■ Problem details
Write out exactly the lines from the start of the entries through the one that contains "match path_segments with", including both.

[Data excerpts]
Definition utf8 (b : bytes) : Prop := exists s, Forall is_scalar s /\ b = as_bytes s.
Definition utf8_map (m : Metadata) : Prop := map_Forall (fun k v => utf8 k /\ utf8 v) m.

Lemma truncate_len b n : utf8 b -> 0 <= n -> zlen (truncate_to_char_boundary b n) <= n.
Proof. intros (s & Hs & ->) Hn. by destruct (truncate_spec s n Hs Hn) as (j & -> & ? & _). Qed.

(** Only a string that fits is cut to something much shorter than the limit. *)
Lemma truncate_short b n :
  utf8 b -> 0 <= n -> zlen (truncate_to_char_boundary b n) < n - 3 -> truncate_to_char_boundary b n = b.
Proof.
  intros (s & Hs & ->) Hn. destruct (truncate_spec s n Hs Hn) as (j & -> & _ & Hj). intros Hlt.
  destruct (decide (j < length s)%nat) as [Hl|]; [|by rewrite take_ge by lia].
  specialize (Hj Hl). destruct (lookup_lt_is_Some_2 s j Hl) as [c Hc].
  rewrite (take_S_r _ _ _ Hc), as_bytes_app in Hj. unfold zlen in *. rewrite length_app in Hj.
  cbn in Hj. rewrite app_nil_r in Hj.
  destruct (utf8_char_shape c) as (b & t & Hb & _ & _ & Ht); [by eapply Forall_lookup_1|].
  rewrite Hb in Hj; cbn in Hj. lia.
Qed.

Section sanitize.
Context (I : MapIter) (L : @MapIterLaws I).
Context (m : Metadata) (Hutf8 : utf8_map m).

Let sorted := sort_by metadata_cmp (map_iter m).
(** The decision of an index on the segments of a path within the limits. *)
Definition index_decides (self : PathGlobIndex) (path_segments : list str) : bool :=
  match path_segments with
  | [] => existsb (glob_test []) (empty_pattern self) || existsb (glob_test []) (wild_first self)
  | first :: _ =>
      existsb (glob_test path_segments) (default [] (literal_first self !! first)) ||
      existsb (glob_test path_segments) (wild_first self)
  end.

Lemma add_glob_decides self pattern path_segments :
  index_decides (add_glob self pattern) path_segments =
  index_decides self path_segments || glob_test path_segments (compile_glob pattern).
Proof.
  unfold add_glob. destruct (segments (compile_glob pattern)) as [|first rest] eqn:Es.
  - unfold index_decides. destruct path_segments as [|x xs]; cbn [literal_first wild_first empty_pattern].
    + rewrite existsb_app. cbn [existsb]. btauto.
    + replace (glob_test (x :: xs) (compile_glob pattern)) with false; [btauto|].
      unfold glob_test. rewrite Es. symmetry. apply andb_false_iff. right. apply not_true_iff_false.
      rewrite glob_match_segments_spec. by inversion 1.
  - destruct (bool_decide (first = $"**") || contains_star first) eqn:Ew.
    + unfold index_decides. destruct path_segments; cbn [literal_first wild_first empty_pattern];
        rewrite existsb_app; cbn [existsb]; btauto.
    + apply orb_false_iff in Ew as [Hd%bool_decide_eq_false Hst].
      unfold index_decides. destruct path_segments as [|x xs]; cbn [literal_first wild_first empty_pattern].
      * replace (glob_test [] (compile_glob pattern)) with false; [btauto|].
        unfold glob_test. rewrite Es. symmetry. apply andb_false_iff. right. apply not_true_iff_false.
        intros Hm. by apply literal_first_matches in Hm as (? & ?).
      * destruct (decide (x = first)) as [->|Hne].
        -- rewrite lookup_insert_eq. cbn [from_option id]. rewrite existsb_app. cbn [existsb]. btauto.
        -- rewrite lookup_insert_ne by done.
           replace (glob_test (x :: xs) (compile_glob pattern)) with false; [btauto|].
           unfold glob_test. rewrite Es. symmetry. apply andb_false_iff. right. apply not_true_iff_false.
           intros Hm. apply literal_first_matches in Hm as (? & [= ? ?]); done.
Qed.

Lemma index_matches_decides self path :
  index_matches self path =
  negb (segments_oversize (split_segments path)) && index_decides self (split_segments path).
Proof.
  unfold index_matches, index_decides, glob_test. destruct (segments_oversize (split_segments path)); [done|].
  cbn [negb andb]. destruct (split_segments path) as [|x xs]; [done|].
  by destruct (literal_first self !! x).
Qed.

Lemma build_sources ps :
  source_instance_id (build ps) = instance_id ps /\ source_mutation_epoch (build ps) = mutation_epoch ps.
Proof.
  unfold build. generalize (patterns ps) as l. intros l.
  assert (Hgen : forall self, source_instance_id (foldl add_glob self l) = source_instance_id self /\
    source_mutation_epoch (foldl add_glob self l) = source_mutation_epoch self); [|by destruct (Hgen (mkIndex ∅ [] [] (instance_id ps) (mutation_epoch ps)))].
  induction l as [|p l IH]; intros self; cbn [foldl]; [done|].
  destruct (IH (add_glob self p)) as [-> ->]. unfold add_glob. by repeat case_match.
Qed.

Lemma build_decides ps path_segments :
  index_decides (build ps) path_segments =
  existsb (fun p => glob_test path_segments (compile_glob p)) (patterns ps).
Proof.
  unfold build. generalize (patterns ps) as l. intros l.
  assert (Hgen : forall self, index_decides (foldl add_glob self l) path_segments =
    index_decides self path_segments || existsb (fun p => glob_test path_segments (compile_glob p)) l).
  { induction l as [|p l IH]; intros self; cbn [foldl existsb]; [by rewrite orb_false_r|].
    rewrite IH, add_glob_decides. btauto. }
  rewrite Hgen. unfold index_decides. destruct path_segments; cbn [literal_first wild_first empty_pattern existsb];
    rewrite ?lookup_empty; done.
Qed.
Lemma trailer_tokens r e a :
  Forall date_char e ->
  metadata_tokens (trailer r e a) =
  mkTokens [32 :: $"reason" ++ 61 :: quote_value r; 32 :: $"expires" ++ 61 :: e; 32 :: $"approved_by" ++ 61 :: quote_value a] None.
Proof.
  intros He. assert (Hp : Forall plain e) by (eapply Forall_impl; [exact He|]; intros c Hc; by apply date_char_plain).
  unfold metadata_tokens, trailer.
  change ($"; expires=") with ([59] ++ $" expires="). change ($"; approved_by=") with ([59] ++ $" approved_by=").
  rewrite !foldl_app.
  assert (Hsep : forall dn cur, foldl scan_char (mkScan dn cur None false) [59] =
    mkScan (dn ++ [rev cur]) [] None false) by done.
  rewrite scan_plain by (repeat constructor; done). rewrite scan_quoted, Hsep.
  rewrite (scan_plain _ _ $" expires=") by (repeat constructor; done). rewrite (scan_plain _ _ e Hp), Hsep.
  rewrite (scan_plain _ _ $" approved_by=") by (repeat constructor; done). rewrite scan_quoted.
  cbn [done_ current quote]. rewrite !rev_app_distr, !rev_involutive. done.
Qed.

Lemma quote_value_ends v c :
  (head (quote_value v) = Some c -> is_whitespace c = false) /\ (last (quote_value v) = Some c -> is_whitespace c = false).
Proof. unfold quote_value. split; [by intros [= <-]|]. rewrite app_assoc, last_snoc. by intros [= <-]. Qed.

Lemma apply_field_token (key value : str) (m : InlineMetadata) :
  forallb (fun c => negb (is_whitespace c) && negb (c =? 61)) key = true -> key <> [] ->
  value <> [] -> (forall c, head value = Some c -> is_whitespace c = false) ->
  (forall c, last value = Some c -> is_whitespace c = false) ->
  apply_token m (32 :: key ++ 61 :: value) = set_field key (unquote_metadata_value value) m.
Proof.
  intros Hk Hne Hvne Hh Hl. 
  assert (Hk' : Forall (fun c => is_whitespace c = false) key /\ 61 ∉ key).
  { rewrite forallb_forall in Hk. split.
    - apply Forall_forall. intros c Hc%list_elem_of_In. specialize (Hk c Hc). by reflect_bool.
    - intros Hc%list_elem_of_In. specialize (Hk 61 Hc). by reflect_bool. }
  destruct Hk' as [Hkw H61]. destruct (field_token key value) as (Ht & Hs & Hk2 & Hv); [done..|].
  unfold apply_token. rewrite Ht, Hs, Hk2, Hv. destruct key; [done|]. done.
Qed.

(** A trailer written with double-quoted values, in which quotes and
    backslashes are escaped, parses back to exactly those values with nothing
    reported as unknown or malformed, whatever the values contain: separators,
    equal signs and quotes inside them are not structure. *)
Theorem metadata_roundtrip (r e a : str) :
  e <> [] -> Forall date_char e ->
  parse_inline_metadata (trailer r e a) = mkMeta (Some r) (Some e) (Some a) [] [].
Proof.
  intros Hne He. unfold parse_inline_metadata. rewrite trailer_tokens by done.
  cbn [tokens unterminated_quote foldl].
  assert (Hq : forall v, quote_value v <> []) by done.
  assert (Hw : Forall (fun c => is_whitespace c = false) e).
  { eapply Forall_impl; [exact He|]. intros c Hc. by apply date_char_plain. }
  rewrite Forall_forall in Hw.
  assert (Heh : forall c, head e = Some c -> is_whitespace c = false).
  { intros c Hc. apply Hw. destruct e; [done|]. injection Hc as ->. left. }
  assert (Hel : forall c, last e = Some c -> is_whitespace c = false) by (intros c Hc; by apply Hw, last_Some_elem_of).
  assert (Hun : unquote_metadata_value e = e).
  { unfold unquote_metadata_value. replace (quoted e) with false; [done|].
    symmetry. unfold quoted. destruct e as [|c e']; [done|]. inversion_clear He as [|? ? Hc].
    apply date_char_plain in Hc as [(? & ? & ?) ?]. apply andb_false_iff. right.
    cbn [head]. rewrite !(bool_decide_false (Some c = _)) by congruence. done. }
  rewrite !(apply_field_token $"reason"), !(apply_field_token $"expires"), !(apply_field_token $"approved_by");
    try done; try (by intros c; apply quote_value_ends).
  rewrite !unquote_quote, Hun. done.
Qed.


(** An active line is accepted and adds its rule, or adds to the reported flaws. *)
Lemma process_active policy today al w n line :
  today_ok today -> active line = true ->
  (exists e k, acceptable policy today line e k /\
     process_line policy today (al, w) (n, line) = add_rule (n + 1) e k (al, w)) \/
  (~ (exists e k, acceptable policy today line e k) /\
   (flaws al < flaws (fst (process_line policy today (al, w) (n, line))))%nat).
Proof.
  intros Ht Ha. unfold active in Ha. apply negb_true_iff in Ha. unfold process_line. rewrite Ha.
  destruct (split_line (trim line)) as [e meta] eqn:Hsl.
  assert (Hacc : forall e' k, acceptable policy today line e' k ->
     e' = e /\ e <> [] /\ governed policy today meta /\ classify e = Ok k).
  { intros e' k (m' & Hs & ? & ? & ?). rewrite Hsl in Hs. by simplify_eq. }
  set (al1 := report_metadata (n + 1) e meta al).
  assert (F1 : flaws al1 = (flaws al + length (unknown_keys meta) + length (malformed_tokens meta))%nat) by apply flaws_report.
  destruct e as [|c e'] eqn:Ee.
  { right. split; [intros (? & ? & H); by destruct (Hacc _ _ H) as (_ & ? & _)|]. simpl fst. rewrite flaws_push. lia. }
  rewrite <- Ee in *.
  assert (Hcont : (forall exp, expires meta = Some exp -> exists d, parse_yyyy_mm_dd_days exp = Some d /\ today <= d) ->
    (exists e0 k, acceptable policy today line e0 k /\
       activate_entry (n + 1) e meta policy today (al1, w) = add_rule (n + 1) e0 k (al, w)) \/
    (~ (exists e0 k, acceptable policy today line e0 k) /\
       (flaws al < flaws (fst (activate_entry (n + 1) e meta policy today (al1, w))))%nat)).
  { intros Hexp. unfold activate_entry. destruct (classify e) as [k|[field detail]] eqn:Hc.
    2: { right. split; [intros (? & ? & H); destruct (Hacc _ _ H) as (_ & _ & _ & H'); congruence|].
         simpl fst. rewrite flaws_push. lia. }
    destruct (metadata_policy_allows_spec (n + 1) e meta policy today al1 Ht) as [[Hp ->]|[Hp (al' & -> & F)]]; cbn [negb].
    2: { right. split; [|simpl; lia]. intros (? & ? & H); destruct (Hacc _ _ H) as (_ & _ & [] & _).
         apply Hp. by split. }
    destruct (decide (unknown_keys meta = [] /\ malformed_tokens meta = [])) as [[Hu Hm]|Hn].
    - left. exists e, k. split; [|subst al1; by rewrite report_clean].
      exists meta. split; [done|]. split; [by subst|]. split; [|done]. destruct Hp as (? & ? & ?). by constructor.
    - right. split; [intros (? & ? & H); destruct (Hacc _ _ H) as (_ & _ & [] & _); tauto|].
      rewrite flaws_add_rule. simpl fst. destruct (unknown_keys meta), (malformed_tokens meta); simpl in *; try lia. tauto. }
  destruct (expires meta) as [exp|] eqn:Hx; [|apply Hcont; by intros].
  destruct (parse_yyyy_mm_dd_days exp) as [d|] eqn:Hp.
  - destruct (Z.ltb_spec d today).
    + right. split; [|simpl fst; rewrite flaws_expired; lia].
      intros (? & ? & H'). destruct (Hacc _ _ H') as (_ & _ & [] & _). rewrite Hx in *.
      destruct (gv_current0 exp eq_refl) as (? & ? & ?). simplify_eq. lia.
    + apply Hcont. intros ? [= <-]. by exists d.
  - right. split; [|simpl fst; rewrite flaws_push; lia].
    intros (? & ? & H'). destruct (Hacc _ _ H') as (_ & _ & [] & _). rewrite Hx in *.
    destruct (gv_current0 exp eq_refl) as (? & ? & ?). congruence.
Qed.
Record pool_ok (n : Z) (g : ghost) (pool : list Allowlist) (w : world) : Prop := {
  po_ghost : ghost_ok n g;
  po_next : next_id w = 1 + created g;
  po_lists : Forall (fun al => list_ok g (ignored_paths al) /\ index_ok g (path_index al)) pool;
  po_unique : NoDup ((fun al => instance_id (ignored_paths al)) <$> pool) }.

(** A list created with a fresh id. *)
Definition ghost_new (t : Z) (v : list str) (g : ghost) : ghost :=
  let i := created g + 1 in
  mkGhost (<[i := t]> (current_epoch g)) (<[(i, t) := v]> (content_at g)) i.

Lemma ghost_new_ok n t v g : ghost_ok n g -> 0 <= n -> ghost_ok (n + 1) (ghost_new t v g).
Proof.
  intros [] Hn. constructor; cbn [ghost_new created content_at current_epoch].
  - lia.
  - intros i t' v'. destruct (decide ((i, t') = (created g + 1, t))) as [[= -> ->]|Hne]; [lia|].
    rewrite lookup_insert_ne by done. intros H. specialize (gh_range0 _ _ _ H). lia.
  - intros i t'. destruct (decide (i = created g + 1)) as [->|Hne]; [lia|].
    rewrite lookup_insert_ne by done. intros H. specialize (gh_current0 _ _ H). lia.
  - intros i t1 t2 v'. destruct (decide (i = created g + 1)) as [->|Hne].
    + rewrite lookup_insert_eq. intros [= <-]. destruct (decide (t2 = t)) as [->|Ht]; [lia|].
      rewrite lookup_insert_ne by congruence. intros H. specialize (gh_range0 _ _ _ H). lia.
    + rewrite !lookup_insert_ne by congruence. intros H1 H2. specialize (gh_window0 _ _ _ _ H1 H2). lia.
Qed.

Lemma list_ok_new n t v g ps : ghost_ok n g -> list_ok g ps -> list_ok (ghost_new t v g) ps.
Proof.
  intros [] (t0 & H1 & H2 & H3). exists t0. specialize (gh_current0 _ _ H1). cbn [ghost_new current_epoch content_at].
  by rewrite !lookup_insert_ne by (try congruence; lia || (intros [=]; lia)).
Qed.

Lemma index_ok_new n t v g ix : ghost_ok n g -> index_ok g ix -> index_ok (ghost_new t v g) ix.
Proof.
  intros [] (i & t0 & v0 & -> & H). exists i, t0, v0. specialize (gh_range0 _ _ _ H). cbn [ghost_new content_at].
  by rewrite lookup_insert_ne by (intros [=]; lia).
Qed.

Lemma ghost_new_list t v g :
  list_ok (ghost_new t v g) (Build_ObservedPaths (created g + 1) (t mod 2 ^ 64) v).
Proof. exists t. cbn [ghost_new current_epoch content_at instance_id mutation_epoch patterns]. by rewrite !lookup_insert_eq. Qed.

■ Reply to the task
Definition utf8 (b : bytes) : Prop := exists s, Forall is_scalar s /\ b = as_bytes s.
Definition utf8_map (m : Metadata) : Prop := map_Forall (fun k v => utf8 k /\ utf8 v) m.

Lemma truncate_len b n : utf8 b -> 0 <= n -> zlen (truncate_to_char_boundary b n) <= n.
Proof. intros (s & Hs & ->) Hn. by destruct (truncate_spec s n Hs Hn) as (j & -> & ? & _). Qed.

(** Only a string that fits is cut to something much shorter than the limit. *)
Lemma truncate_short b n :
  utf8 b -> 0 <= n -> zlen (truncate_to_char_boundary b n) < n - 3 -> truncate_to_char_boundary b n = b.
Proof.
  intros (s & Hs & ->) Hn. destruct (truncate_spec s n Hs Hn) as (j & -> & _ & Hj). intros Hlt.
  destruct (decide (j < length s)%nat) as [Hl|]; [|by rewrite take_ge by lia].
  specialize (Hj Hl). destruct (lookup_lt_is_Some_2 s j Hl) as [c Hc].
  rewrite (take_S_r _ _ _ Hc), as_bytes_app in Hj. unfold zlen in *. rewrite length_app in Hj.
  cbn in Hj. rewrite app_nil_r in Hj.
  destruct (utf8_char_shape c) as (b & t & Hb & _ & _ & Ht); [by eapply Forall_lookup_1|].
  rewrite Hb in Hj; cbn in Hj. lia.
Qed.

Section sanitize.
Context (I : MapIter) (L : @MapIterLaws I).
Context (m : Metadata) (Hutf8 : utf8_map m).

Let sorted := sort_by metadata_cmp (map_iter m).
(** The decision of an index on the segments of a path within the limits. *)
Definition index_decides (self : PathGlobIndex) (path_segments : list str) : bool :=
  match path_segments with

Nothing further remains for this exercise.